> _Task brief_: Report each line of the records below that uses the word "authenticatedCaller".

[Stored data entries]
********************

Lemma gateway_hands_on g x cap w oc w' inn ch :
  readCallMeta unmarshal x = Some inn -> auth_caller x = Some ch -> ch <> "" ->
  Gateway_openCall unmarshal marshal g x cap w = Some (Ok oc, w') ->
  exists b, marshal (restamp (Some inn) ch) = Ok b /\ outgoing (oc_ctx oc) = outgoing x ++ [(callMetaHeader, b)].
Proof.
  intros Hr Ha Hch Ho. apply openCall_cases in Ho as (_ & [(_ & _ & ?)|(_ & d & _ & _ & Hop)]); [done|].
  destruct Hop as (_ & _ & _ & _ & _ & _ & b & Hb & Hctx). rewrite Hr in Hb, Hctx.
  unfold caller_of, authenticatedCaller in Hb. rewrite Ha /= decide_False // in Hb.
  exists b. split; [done|]. rewrite Hctx. by destruct (bound_deadline_spec (AppendToOutgoingContext x callMetaHeader b) (GetDeadlineUnixMs (Some inn))) as [_ ->].
Qed.

(** The gateway carries the context as the reference does.  On an authenticated channel, an
    envelope that the reference accepts is traced for the gateway and its caller is the
    channel's; what the gateway sends to the provider, when it opens the call, is exactly
    the envelope of the reference; and an envelope that the reference rejects for its
    traceparent is refused before any decision. *)
Theorem gateway_carries_context g x cap w inn ch keyring now :
  readCallMeta unmarshal x = Some inn -> auth_caller x = Some ch -> ch <> "" ->
  match stamp ed25519_Verify inn ch keyring now with
  | Some (inl (down, principal)) =>
      traced unmarshal x = true /\ caller_of x (Some inn) = ch /\
      forall oc w', Gateway_openCall unmarshal marshal g x cap w = Some (Ok oc, w') ->
        exists b, marshal down = Ok b /\ outgoing (oc_ctx oc) = outgoing x ++ [(callMetaHeader, b)]
  | Some (inr reason) => reason = "traceparent" ->
      Gateway_openCall unmarshal marshal g x cap w =
      Some (Err (Status InvalidArgument "C1: missing or ill-formed traceparent" []), observe cap "invalid_trace" w)
  | None => rc_Identity inn = None
  end.
Proof.
  intros Hr Ha Hch. destruct (stamp _ _ _ _ _) as [[[down principal]|reason]|] eqn:Es.
  - apply stamp_accepts in Es as (t & i & Ht & Hi & Hw & _ & -> & _). split_and!.
    + unfold traced. by rewrite Hr /= Ht.
    + unfold caller_of, authenticatedCaller. by rewrite Ha /= decide_False.
    + intros oc w'. by apply gateway_hands_on.
  - intros ->. assert (wellFormedTraceparent (GetTraceparent (rc_Trace inn)) = false) as Hw.
    { unfold stamp in Es. destruct (rc_Trace inn) as [t|]; [|done]. rewrite ref_wellFormedTraceparent_same in Es. simpl.
      destruct (wellFormedTraceparent _); [|done]. cbn [negb] in Es. destruct (decide _); [done|].
      destruct (rc_Identity inn) as [i|]; [|done]. cbn [mbind option_bind] in Es. destruct (Subject i) as [s|]; [|done].
      destruct (negb _); [done|]. destruct (_ <? _); [done|]. destruct (keyring !! _); [|done]. by destruct (negb _). }
    unfold Gateway_openCall. by rewrite Hr /= Hw.
  - unfold stamp in Es. destruct (rc_Trace inn) as [t|]; [|done]. destruct (negb _); [done|]. destruct (decide _); [done|].
    destruct (rc_Identity inn) as [i|]; [|done]. cbn [mbind option_bind] in Es. destruct (Subject i) as [s|]; [|done].
    destruct (negb _); [done|]. destruct (_ <? _); [done|]. destruct (keyring !! _); [|done]. by destruct (negb _).
Qed.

********************

> _Result for this exercise_:
  unfold caller_of, authenticatedCaller in Hb. rewrite Ha /= decide_False // in Hb.
    + unfold caller_of, authenticatedCaller. by rewrite Ha /= decide_False.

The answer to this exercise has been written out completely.